George Scanderbeg

Anon. (c.1601)


Historical Records

Book Trade Records

Stationers' Register

3 July 1601

iijo Julij
Edward Alde      Entred for his Copye vnder the hand of
mr whyte warden the true historye of
George Scanderbarge as yt was lately           vjd
playd by the right honorable the Earle
of Oxenford his servantes


(Liber C, f. 72r; cf. S.R.I, 3.187)

Theatrical Provenance

The S.R. entry clearly shows that the play was registered to the Earl of Oxford's players, and the description of it as "lately playd" supports the theory that it was performed in or around 1601. Oxford's Men are known to have been active in 1600 (The Weakest Goeth to the Wall was entered in the S.R. on 23 October), so this attribution appears sound. By early autumn 1601, Oxford's Men had amalgamated with Worcester's and were most likely at the Boar's Head Theater in Whitechapel (Berry 51), which is thus the most likely venue for the Scanderbeg play. The amalgamated company's members included Christopher Beeston, John Duke, Thomas Heywood, Will Kempe, John Lowin, Robert Pallant, and Richard Perkins.

Harbage assigns a date of 1587, presumably on the basis of the now discredited Harvey allusion (see Critical Commentary below).


Probable Genre(s)

Heroical romance (Harbage); Foreign history (Schoenbaum rev. Harbage).


Possible Narrative and Dramatic Sources or Analogues

Giorgio Castriota (1403-1467) was an Albanian prince who, after leading a revolt against the Turks, received the title "Iskender Beg" or "Scanderbeg" (Prince Alexander).

Franklin B. Williams, Jr., has proposed that the lost play may have been based on the Scanderbeg translation by Zachary Jones, Elizabethan barrister, member of the Spenser circle, and translator of French texts:

The sheer bulk of Scanderbeg discourages the twentieth-century reader unless he has a special interest in military science or Balkan history. On the contrary, Elizabethans, to whom the Turk was still a grave threat, found the legendary hero an attractive figure. Jones's book, one may safely assume, was the source for the lost anonymous play on Scanderbeg... (209)
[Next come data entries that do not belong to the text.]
Lemma connect_requested n remote w : (length l <= n)%nat -> idle w ->
  requested (resolve remote) w (outcome (sends (S n)) (AbstractChannel.connect clientChannel remote) w).
Proof.
  intros Hn Hi. pose proof (idle_new w Hi) as Hi'. set (f := nextFuture (theFutures w)).
  assert (f <> clientCloseFuture) as Hf by (pose proof (idle_future w Hi); unfold f; lia).
  assert (results (theFutures (with_new w)) !! f = Some None) as Hpend by apply lookup_insert_eq.
  set (e := DownstreamChannelStateEvent clientChannel (Some f) CONNECTED (Some (AnyAddress remote)) : E).
  assert (outcome (sends (S n)) (AbstractChannel.connect clientChannel remote) w
    = let '(r, w') := outcome (sends n) (connect (Some f) remote) (with_new w) in
      let '(r, w') := reported e r w' in (match r with Ok _ => Ok f | Err x => Err x end, w')) as ->.
  { unfold AbstractChannel.connect, Channels.connect. erewrite outcome_then by apply outcome_newFuture. fold f.
    rewrite outcome_andThen. unfold bind.
    rewrite (outcome_down n e) by (exact Hn || reflexivity). cbn [sunk handleStateChange e].
    destruct (outcome (sends n) (connect (Some f) remote) (with_new w)) as [r w'].
    destruct (reported e r w') as [[[]|x] w2]; reflexivity. }
  unfold connect. rewrite outcome_tryCatch by apply client_silent. unfold requested. fold f. clearbody e.
  destruct (resolve remote) as [[|ep rest]|x].
  - reflexivity.
  - cbn [ofResult DefaultChannelPipeline.andThen]. unfold asyncConnect. erewrite outcome_then by apply outcome_updates. rewrite outcome_updates. cbn.
    destruct Hi' as [Hc Hco Ha _]. cbn in Hc, Hco, Ha. repeat split; cbn; try assumption.
    + rewrite Hc. reflexivity.
    + rewrite Hco. reflexivity.
    + rewrite Ha. reflexivity.
  - cbn [ofResult DefaultChannelPipeline.andThen]. rewrite outcome_throws.
    destruct (isLibraryException x) eqn:Ex.
    + assert (outcome (sends n) (completeFuture f false ;+ Channels.fireExceptionCaught clientChannel x ;+ closeSocket (Some clientCloseFuture)) (with_new w)
        = (Ok tt, tell (EXCEPTION x) (completed f false (with_new w)))) as E1.
      { erewrite outcome_then by apply client_completes. erewrite outcome_then by (apply client_fire, Hn).
        apply close_ignored, idle_tell, idle_completed, Hi'. }
      rewrite completed_pending in E1 by (exact Hf || exact Hpend).
      destruct x; try discriminate; rewrite E1; (split; [reflexivity|]); (split; [|split; [apply lookup_insert_eq | reflexivity]]);
        rewrite <- completed_pending by (exact Hf || exact Hpend); apply idle_tell, idle_completed, Hi'.
    + destruct x; try discriminate; rewrite ?outcome_throws; cbn;
        first [reflexivity | split; [reflexivity|]; split; [apply idle_tell, Hi'|]; split; [exact Hpend | reflexivity]].
Qed.

(** What becomes of a request, once its channel is made: the run of [accepts] in the end. *)
Definition connects (n : nat) (accepts : list bool) (u : U) (r : result (list EP)) (f : futureRef) (w : W) : Prop :=
  match r with
  | Ok endpoints =>
      let '(tried, o) := dial endpoints accepts in
      exists w', answers p n accepts w = (run_of o, w') /\ outcome_of f o w' /\ attempts w' = tried /\ user w' = told_outcome o u /\
        ((length endpoints <= length accepts)%nat -> o <> Waiting)
  | Err x =>
      attempts w = [] /\ connecting w = [] /\ AsioSocketChannel.isOpen (channel w) = true /\
      if isLibraryException x then results (theFutures w) !! f = Some (Some false) /\ user w = told (EXCEPTION x) u
      else results (theFutures w) !! f = Some None /\ user w = told (EXCEPTION ChannelPipelineException) u
  end.

(** A resolver that returns finds an endpoint, and the run has a meaning. *)
Definition resolved (r : result (list EP)) : Prop := match r with Ok [] | Err Undefined => False | _ => True end.

Lemma requested_connects n accepts r w o : (length l <= n)%nat -> resolved r -> requested r w o ->
  fst o = Ok (nextFuture (theFutures w)) /\ connects n accepts (user w) r (nextFuture (theFutures w)) (snd o).
Proof.
  intros Hn Hr. destruct o as [o w1]. destruct r as [[|ep rest]|x]; cbn [requested connects resolved fst snd] in *; try contradiction.
  - intros (-> & Hd & Hu & Ha). split; [reflexivity|].
    destruct (dialled n accepts ep rest _ _ Hn Hd) as (w' & E & Ho & Hu' & Ha').
    destruct (dial (ep :: rest) accepts) as [tried o] eqn:Edial. exists w'. cbn [fst snd] in *. rewrite Hu in Hu'.
    split; [exact E|]. split; [exact Ho|]. split; [|split; [exact Hu'|]].
    + rewrite Ha', Ha. destruct (dial_head ep rest accepts) as [t Et]. rewrite Edial in Et. cbn in Et. subst. reflexivity.
    + intros Hl. pose proof (dial_ends (ep :: rest) accepts Hl) as He. rewrite Edial in He. exact He.
  - intros Hq. assert (forall A (a b : A), match x with Undefined => a | _ => b end = b) as Hx by (intros; destruct x; try reflexivity; contradiction).
    rewrite Hx in Hq. destruct Hq as (-> & Hi & Hf & Hu). split; [reflexivity|]. destruct Hi as [Hc Hco Ha _].
    split; [exact Ha|]. split; [exact Hco|]. split; [rewrite Hc; reflexivity|]. destruct (isLibraryException x); auto.
Qed.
Williams suggests that Jones was translating either the 1576 original Paris edition or the 1592 La Rochelle reprint (209). The translation in question is:

Jaques de La Vardin, The Historie of George Castriot, Surnamed Scanderbeg, trans. "Z. I. Gentleman", 1596.
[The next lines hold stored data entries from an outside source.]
Lemma connected_trace_registers c t0 err :
  register_event c (subject c)
  ∈ t0 ++ [EvConnect ""] ++ announce c
       ++ [register_event c (subject c)]
       ++ [EvFlush; EvLastError] ++ closing err.
Proof. rewrite !elem_of_app, !elem_of_cons. auto 10. Qed.

(** C3: with an empty subject and the inbox flag unset, [subscribe]
    returns the configuration error at once: the trace of calls is empty
    (no connection attempt, no registration, no inbox generated), no
    connection exists, and the command and the generator are unchanged. *)
Theorem missing_subject_is_rejected E c g :
  subject c = "" → inbox c = false →
  subscribe E c g
  = {| run_outcome := Returned "subject is required";
       run_cmd := c; run_nuid := g; run_vars := None; run_trace := [] |}.
Proof.
  intros Hs Hi. unfold subscribe.
  by rewrite (resolve_subject_missing E c g Hs Hi).
Qed.

Lemma missing_subject_is_rejected_witness :
  subject (Sim.cmd "") = "" ∧ inbox (Sim.cmd "") = false
  ∧ run_outcome (subscribe Samples.E0 (Sim.cmd "") 0%nat)
    = Returned "subject is required"
  ∧ run_trace (subscribe Samples.E0 (Sim.cmd "") 0%nat) = [].
Proof.
  split; [reflexivity|]. split; [reflexivity|].
  rewrite (missing_subject_is_rejected Samples.E0 (Sim.cmd "") 0%nat
             eq_refl eq_refl).
  split; reflexivity.
Defined.

(** The trace of any run, by the way the subject was resolved. *)
Lemma subscribe_trace_elem E c g e :
  e ∈ run_trace (subscribe E c g) →
  (e = EvNewInbox ∧ subject c = "" ∧ inbox c = true)
  ∨ e = register_event c (subject (run_cmd (subscribe E c g)))
  ∨ (is_register e = false ∧ is_new_inbox e = false).
Proof.
  destruct (decide (subject c = "")) as [Hs|Hs].
  - destruct (inbox c) eqn:Hi.
    + pose proof (resolve_subject_inbox E c g Hs Hi) as Hr.
      destruct (newNatsConn E "") as [nc|err] eqn:Hd.
      * destruct (subscribe_connected E _ _ _ _ _ _ Hr Hd)
          as (_ & -> & _ & ->).
        intros [Hin|[->|?]]%connected_trace_elem; auto.
        apply list_elem_of_singleton in Hin. auto.
      * rewrite (subscribe_dial_failed E _ _ _ _ _ _ Hr Hd). simpl.
        rewrite elem_of_cons, list_elem_of_singleton. intros [->| ->]; auto.
    + unfold subscribe. rewrite (resolve_subject_missing E c g Hs Hi). simpl.
      by intros []%elem_of_nil.
  - pose proof (resolve_subject_given E c g Hs) as Hr.
    destruct (newNatsConn E "") as [nc|err] eqn:Hd.
    + destruct (subscribe_connected E _ _ _ _ _ _ Hr Hd)
        as (_ & -> & _ & ->).
      intros [[]%elem_of_nil|[->|?]]%connected_trace_elem; auto.
    + rewrite (subscribe_dial_failed E _ _ _ _ _ _ Hr Hd). simpl.
      rewrite list_elem_of_singleton. intros ->; auto.
Qed.

Lemma subscribe_registers E c g nc :
  is_Some (resolve_subject E c g) →
  newNatsConn E "" = inl nc →
  register_event c (subject (run_cmd (subscribe E c g)))
  ∈ run_trace (subscribe E c g).
Proof.
  intros [[[c' g'] t0] Hr] Hd.
  destruct (subscribe_connected E _ _ _ _ _ _ Hr Hd) as (_ & -> & _ & ->).
  replace (register_event c (subject c'))
    with (register_event c' (subject c')).
  { apply connected_trace_registers. }
  unfold resolve_subject in Hr. repeat case_match; by simplify_eq.
Qed.

(** C9: when a subject is given and the inbox flag is set as well, the
    command keeps the given subject, leaves the generator alone and never
    calls [NewInbox]; every registration in the trace is on the given
    subject, and there is one whenever the connection is obtained.  An
    inbox is generated by no run whose subject is not empty. *)
Theorem explicit_subject_wins E c g :
  subject c ≠ "" → inbox c = true →
  let r := subscribe E c g in
  run_cmd r = c
  ∧ run_nuid r = g
  ∧ (EvNewInbox ∉ run_trace r)
  ∧ (∀ e, e ∈ run_trace r → is_register e →
          e = register_event c (subject c))
  ∧ (∀ nc, newNatsConn E "" = inl nc →
           register_event c (subject c) ∈ run_trace r)
  ∧ (∀ c0 g0, EvNewInbox ∈ run_trace (subscribe E c0 g0) →
              subject c0 = "").
Proof.
  intros Hs Hi r. subst r.
  pose proof (resolve_subject_given E c g Hs) as Hr.
  assert (Hcmd : run_cmd (subscribe E c g) = c ∧ run_nuid (subscribe E c g) = g).
  { destruct (newNatsConn E "") as [nc|err] eqn:Hd.
    - by destruct (subscribe_connected E _ _ _ _ _ _ Hr Hd) as (_ & -> & -> & _).
    - by rewrite (subscribe_dial_failed E _ _ _ _ _ _ Hr Hd). }
  destruct Hcmd as [Hcmd Hg]. split_and!; [done|done| | | |].
  - intros [(_ & Hs' & _)|[Heq|[_ Hf]]]%subscribe_trace_elem; [done| |done].
    unfold register_event in Heq. by case_bool_decide.
  - intros e [(-> & _)|[->|[Hf _]]]%subscribe_trace_elem Hreg;
      [done|by rewrite Hcmd|by rewrite Hf in Hreg].
  - intros nc Hd.
    pose proof (subscribe_registers E c g nc) as Hin. rewrite Hcmd in Hin.
    apply Hin; [by rewrite Hr|done].
  - intros c0 g0 [(_ & Hs0 & _)|[Heq|[_ Hf]]]%subscribe_trace_elem;
      [done| |done].
    unfold register_event in Heq. by case_bool_decide.
Qed.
This text appears to be the origin of an apocryphal tale of "Scanderbeg's sending Mahomet II a sword that no one at the sultan's court could handle" --- B. B. Ashcom explains that "[w]hen accused of bad faith, Scanderbeg replied that he had sent only the sword, not the hand and arm needed to wield it" (23.n39), leading to the saying, "Scanderbeg's sword must have Scanderbeg's arm" (Warde 34-35).

Suggesting that Marlowe may have used Andrew Cambine's Turkish Affaires ("Englished" by John Shute in 1562) as a source for the siege of Damascus incident in Tamburlaine, Bakeless notes that this text "was bound with an account of Scanderbeg, the Albanian hero on whom Marlowe is supposed to have written a play, as Two Notable Commentaries" (1.218). The likelihood of this being the source is contingent upon the now debunked theory that Marlowe was involved with writing the play, so Cambine's prominence as contender should no longer be endorsed.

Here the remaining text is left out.